→ Your instructions: What lines of the data below include the word "door"? Report them by copying each.
+++
(** * This-Day-in-History door: fetch, selection and layout

    A shallow embedding of the Go sources of the door program
    ([main.go], the [terminal] package and [internal/wikimedia/client.go])
    and the properties of its fetch / select / layout pipeline.

    Conventions of the embedding.
    - A Go [int] and a [time.Duration] are integers in [Z]; every quantity
      computed here stays far below 2^63, so wrap-around is never reached.
    - A Go [string] is modelled by the sequence of runes that [[]rune(s)]
      yields ([gostring]); [string(rs)] of a rune slice is the slice itself.
      Lengths taken with [len([]rune(s))] are therefore list lengths.
    - The process-wide pseudo-random generator is an explicit state: the
      list of the raw values it is going to produce.  Every run of the
      program corresponds to some such list. *)

From Stdlib Require Import ZArith Lia Ascii String.
From stdpp Require Import base option list sorting gmap.

Local Open Scope Z_scope.

(* ===================================================================== *)
(** * Part I: the program                                                *)
(* ===================================================================== *)

(** ** Go strings and the pieces of [strings], [unicode] and [fmt] used *)

Module GoStrings.

Definition rune := Z.
Definition gostring := list rune.

(** [len(x)] of a slice, as a Go [int]. *)
Definition len {A} (l : list A) : Z := Z.of_nat (length l).

(** A string literal of the source (ASCII only). *)
Definition lit (s : string) : gostring :=
  (fun a => Z.of_N (N_of_ascii a)) <$> list_ascii_of_string s.

(** [unicode.IsSpace]: the code points with the Unicode property
    White_Space. *)
Definition IsSpace (r : rune) : bool :=
  ((9 <=? r) && (r <=? 13)) (* \t \n \v \f \r *)
  || (r =? 32) || (r =? 133) || (r =? 160)
  || (r =? 5760)
  || ((8192 <=? r) && (r <=? 8202))
  || (r =? 8232) || (r =? 8233) || (r =? 8239) || (r =? 8287)
  || (r =? 12288).

(** Drop the leading white space of a string. *)
Fixpoint TrimLeftSpace (s : gostring) : gostring :=
  match s with
  | [] => []
  | r :: s' => if IsSpace r then TrimLeftSpace s' else s
  end.

(** [strings.TrimSpace]: leading and trailing white space removed. *)
Definition TrimSpace (s : gostring) : gostring :=
  reverse (TrimLeftSpace (reverse (TrimLeftSpace s))).

(** [strings.Fields]: the maximal runs of non-space runes, in order.
    [cur] is the field being scanned. *)
Fixpoint fieldsFrom (cur : gostring) (s : gostring) : list gostring :=
  match s with
  | [] => if decide (cur = []) then [] else [cur]
  | r :: s' =>
      if IsSpace r
      then (if decide (cur = []) then fieldsFrom [] s'
            else cur :: fieldsFrom [] s')
      else fieldsFrom (cur ++ [r]) s'
  end.

Definition Fields (s : gostring) : list gostring := fieldsFrom [] s.

(** Decimal digits of a non-negative number, most significant first;
    [fuel] bounds the number of digits. *)
Fixpoint digits (fuel : nat) (n : Z) (acc : gostring) : gostring :=
  match fuel with
  | O => acc
  | S fuel' =>
      let acc' := (48 + n mod 10) :: acc in
      if n <? 10 then acc' else digits fuel' (n / 10) acc'
  end.

(** [fmt.Sprintf("%d", n)]. *)
Definition Itoa (n : Z) : gostring :=
  if n <? 0 then 45 :: digits (Z.to_nat (Z.log2 (- n)) + 1) (- n) []
  else digits (Z.to_nat (Z.log2 n) + 1) n [].

(** [strings.Contains]. *)
Fixpoint isPrefix (p s : gostring) : bool :=
  match p, s with
  | [], _ => true
  | _ :: _, [] => false
  | a :: p', b :: s' => (a =? b) && isPrefix p' s'
  end.

Fixpoint Contains (s sub : gostring) : bool :=
  isPrefix sub s ||
  match s with
  | [] => false
  | _ :: s' => Contains s' sub
  end.

End GoStrings.

Import GoStrings.

(** ** Package [terminal]: word wrap and the row budget of [RenderEvents] *)

Module Terminal.

(** [terminal.Event] (and [wikimedia.Event], which has the same fields). *)
Record Event := mkEvent { Year : Z; Text : gostring }.

#[global] Instance Event_eq_dec : EqDecision Event.
Proof. solve_decision. Defined.

(** A word longer than the line: cut to [maxWidth-3] runes and an
    ellipsis, or to [maxWidth] runes when there is no room for one.  The
    loop comes here only with [len(wr) > maxWidth >= 1], so the slices
    [wr[:maxWidth-3]] and [wr[:maxWidth]] are within range. *)
Definition truncateWord (wr : list rune) (maxWidth : Z) : gostring :=
  if 3 <? maxWidth
  then take (Z.to_nat (maxWidth - 3)) wr ++ lit "..."
  else take (Z.to_nat maxWidth) wr.

(** One iteration of the loop of [wrapText] over [words]; the state is
    the pair of [lines] and [current]. *)
Definition wrapStep (maxWidth : Z)
    (st : list gostring * list rune) (word : gostring)
    : list gostring * list rune :=
  let '(lines, current) := st in
  let wr := word in
  if len current =? 0 then
    if len wr <=? maxWidth
    then (lines, current ++ wr)
    else (lines ++ [truncateWord wr maxWidth], current)
  else if len current + 1 + len wr <=? maxWidth then
    (lines, (current ++ [32]) ++ wr)
  else
    let lines := lines ++ [current] in
    if len wr <=? maxWidth
    then (lines, wr)
    else (lines ++ [truncateWord wr maxWidth], []).

(** A line fits when it has at most [maxWidth] runes. *)
Definition fits (maxWidth : Z) (line : gostring) : Prop :=
  len line <= maxWidth.

(** The loop of [wrapText] over [words] and the flush of the last
    line after it. *)
Definition wrapWords (maxWidth : Z) (words : list gostring)
    : list gostring :=
  let '(lines, current) := foldl (wrapStep maxWidth) ([], []) words in
  if 0 <? len current then lines ++ [current] else lines.

(** [wrapText] of package terminal; the rune-aware [wrapText] of
    [main.go] is the same function. *)
Definition wrapText (text : gostring) (maxWidth : Z) : list gostring :=
  if maxWidth <=? 0 then [text]
  else
    let runes := text in
    if len runes <=? maxWidth then [text]
    else
      let words := Fields text in
      if len words =? 0 then [ [] ]
      else
        let lines := wrapWords maxWidth words in
        if len lines =? 0 then [ [] ] else lines.

Definition maxContentRows : Z := 12.
Definition prefixDisplayLength : Z := 10.
Definition maxLineLength : Z := 75 - prefixDisplayLength.

(** The fitting loop ("Dynamic Event Fitting"): [selected] and
    [totalRowsUsed] are the loop's variables, the [else] branch is its
    [break].  The same loop stands in [RenderEvents], over the rune-aware
    [wrapText], and in the older [generateEventList] of [main.go], over
    that file's byte-counting [wrapText]; it takes the wrap function as
    [wrap]. *)
Fixpoint fitLoop (wrap : gostring -> Z -> list gostring)
    (events : list Event) (selected : list Event)
    (totalRowsUsed : Z) : list Event * Z :=
  match events with
  | [] => (selected, totalRowsUsed)
  | e :: rest =>
      let wrapped := wrap (TrimSpace (Text e)) maxLineLength in
      let eventRows := len wrapped + 1 in
      if (totalRowsUsed + eventRows <=? maxContentRows) && (len selected <? 5)
      then fitLoop wrap rest (selected ++ [e]) (totalRowsUsed + eventRows)
      else (selected, totalRowsUsed)
  end.

(** The rows an event costs, its wrapped lines and one blank line, and
    the rows a list of events costs. *)
Definition eventRows (wrap : gostring -> Z -> list gostring) (e : Event)
    : Z :=
  len (wrap (TrimSpace (Text e)) maxLineLength) + 1.

Definition rowsUsed (wrap : gostring -> Z -> list gostring)
    (events : list Event) : Z :=
  foldr (fun e n => eventRows wrap e + n) 0 events.
(** C3, as amended.  In every report, the team total and the sum of the
    [hours_worked] of the [n] breakdown entries differ by at most
    [0.1 * (n / 2)], the quotient rounded down; so by at most 0.1 when the
    breakdown has at most three entries. *)
Theorem total_hours_within_tolerance (pool : Pool) (req : request)
    (resp : response) (log : list sql_call) (date : string) (ts : Team.t)
    (bd : list Emp.t) :
  handler pool req = (resp, log) ->
  report_of resp = Some (date, ts, bd) ->
  hours_gap ts bd <= inject_Z (Z.of_nat (List.length bd / 2)) / 10 /\
  ((List.length bd <= 3)%nat -> hours_gap ts bd <= 1 # 10).
Proof.
  intros Hrun Hrep.
  destruct (handler_report _ _ Hrun Hrep)
    as [_ (employees & uniqueClients & _ & _ & -> & ->)].
  pose proof (hours_gap_bound employees (first_unique_clients uniqueClients))
    as Hgap.
  assert (Hlen : List.length (employeeBreakdown employees)
                 = List.length employees)
    by (unfold employeeBreakdown; apply length_map).
  rewrite Hlen. split; [exact Hgap|].
  intros Hle. eapply Qle_trans; [exact Hgap|].
  assert (Hk : (Z.of_nat (List.length employees / 2) <= 1)%Z).
  { assert (List.length employees / 2 <= 1)%nat; [|lia].
    destruct (List.length employees) as [|[|[|[|k]]]]; cbn; lia. }
  rewrite Zle_Qle in Hk. unfold Qdiv. change (/ 10) with (1 # 10).
  change (inject_Z 1) with 1 in Hk. lra.
Qed.

End TeamProps.

(* ================================================================== *)
(** * Rejections *)
(* ================================================================== *)

Module RejectionProps.
Import Spec DailySummary DateFacts HandlerFacts.


(** The validation reads the shape of the date only: a text of the right
    shape that names no calendar day is passed on to the statements. *)
Lemma shape_only (pool : Pool) (manager : Z) :
  ~ missing_or_malformed (Some "2024-13-45"%string) /\
  snd (handler pool (summary_request manager "2024-13-45" None)) <> [].
Proof.
  split.
  - intros [H|H]; [discriminate|]. apply H. apply dateRegex_test_spec. reflexivity.
  - unfold handler, try_catch, body_of. cbn.
    unfold bind, await_execute.
    destruct (execute_employeeQuery pool _ _ _); cbn;
      [destruct (execute_uniqueClients pool _ _); cbn|]; discriminate.
Qed.
(** ** The weighted update *)

(** C1. For an observation with two or more rated participants the loop
    body succeeds, and it adds to the rating of every participant [p] the
    product [weight_function weight raw * raw] with
    [raw = (n - 1) * K * (actual[p] - expected[p])]; the weight function
    returns its first argument whatever the change, so the amount added is
    [weight * (n - 1) * K * (actual[p] - expected[p])]. *)
Theorem weighted_change_applied
        (P : R -> R) (K : R) (ratings : Dict.t R) (data_row : observation) :
  let players := Dict.keys (row_ranks data_row) in
  let n := INR (length players) in
  Dict.wf (row_ranks data_row) ->
  (2 <= length players)%nat ->
  (forall p, In p players -> In p (Dict.keys ratings)) ->
  (forall weight change, weight_function weight change = weight) /\
  exists initial_ratings expected_scores actual_scores elo_ratings',
    dict_comp players (fun player => Dict.getitem player ratings) = Ok initial_ratings /\
    dict_comp players
      (fun player => get_expected_score_multiplayer P player initial_ratings)
    = Ok expected_scores /\
    get_actual_scores_multiplayer (row_ranks data_row) = Ok actual_scores /\
    update_ratings P K ratings data_row = Ok elo_ratings' /\
    (forall p, ~ In p players -> Dict.get p elo_ratings' = Dict.get p ratings) /\
    forall p, In p players ->
      exists r a e,
        Dict.get p ratings = Some r /\
        Dict.get p actual_scores = Some a /\
        Dict.get p expected_scores = Some e /\
        let raw := (n - 1) * K * (a - e) in
        Dict.get p elo_ratings'
        = Some (r + weight_function (row_weight data_row) raw * raw) /\
        Dict.get p elo_ratings'
        = Some (r + row_weight data_row * (n - 1) * K * (a - e)).
Proof.
  intros players n Hwf Hn Hrated.
  assert (Hlen : length players = length (row_ranks data_row))
    by (unfold players, Dict.keys; apply length_map).
  split; [reflexivity |].
  destruct (@get_actual_scores_ok (row_ranks data_row) Hwf ltac:(lia))
    as (raw & _ & _ & _ & Hact).
  destruct (@update_ratings_ok P K ratings data_row Hwf ltac:(lia) Hrated _ Hact)
    as (elo' & Hupd & Hkeys & Hget & _).
  destruct (@actual_scores_keys (row_ranks data_row) Hwf ltac:(lia) _ Hact)
    as [Hawf Haperm].
  exists (initial_ratings_of ratings (row_ranks data_row)),
         (expected_scores_of P ratings (row_ranks data_row)).
  eexists. exists elo'.
  split; [now apply initial_ratings_ok |].
  split; [apply expected_scores_ok; first [exact Hwf | exact Hrated | lia] |].
  split; [exact Hact |].
  split; [exact Hupd |].
  split.
  - intros p Hp. specialize (Hget p).
    destruct (in_dec string_dec p (Dict.keys (row_ranks data_row))); [contradiction |].
    destruct (in_dec string_dec p (Dict.keys ratings)) as [Hi | Hni].
    + rewrite !get_rating_of by (rewrite ?Hkeys; exact Hi). now f_equal.
    + assert (Hn1 : Dict.get p ratings = None) by (now apply get_None).
      assert (Hn2 : Dict.get p elo' = None) by (apply get_None; now rewrite Hkeys).
      congruence.
  - intros p Hp. specialize (Hget p).
    destruct (in_dec string_dec p (Dict.keys (row_ranks data_row))); [| contradiction].
    eexists. eexists. eexists.
    split; [apply get_rating_of, Hrated, Hp |].
    split; [apply get_rating_of;
            eapply Permutation_in; [apply Permutation_sym; exact Haperm | exact Hp] |].
    split; [apply get_rating_of; unfold expected_scores_of;
            rewrite keys_map_pair; exact Hp |].
    cbv zeta. unfold weight_function.
    rewrite get_rating_of by (rewrite Hkeys; now apply Hrated).
    rewrite Hget. unfold change_of, n. rewrite Hlen.
    split; f_equal; ring.
Qed.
+++
→ Final answer:
(** * This-Day-in-History door: fetch, selection and layout
    A shallow embedding of the Go sources of the door program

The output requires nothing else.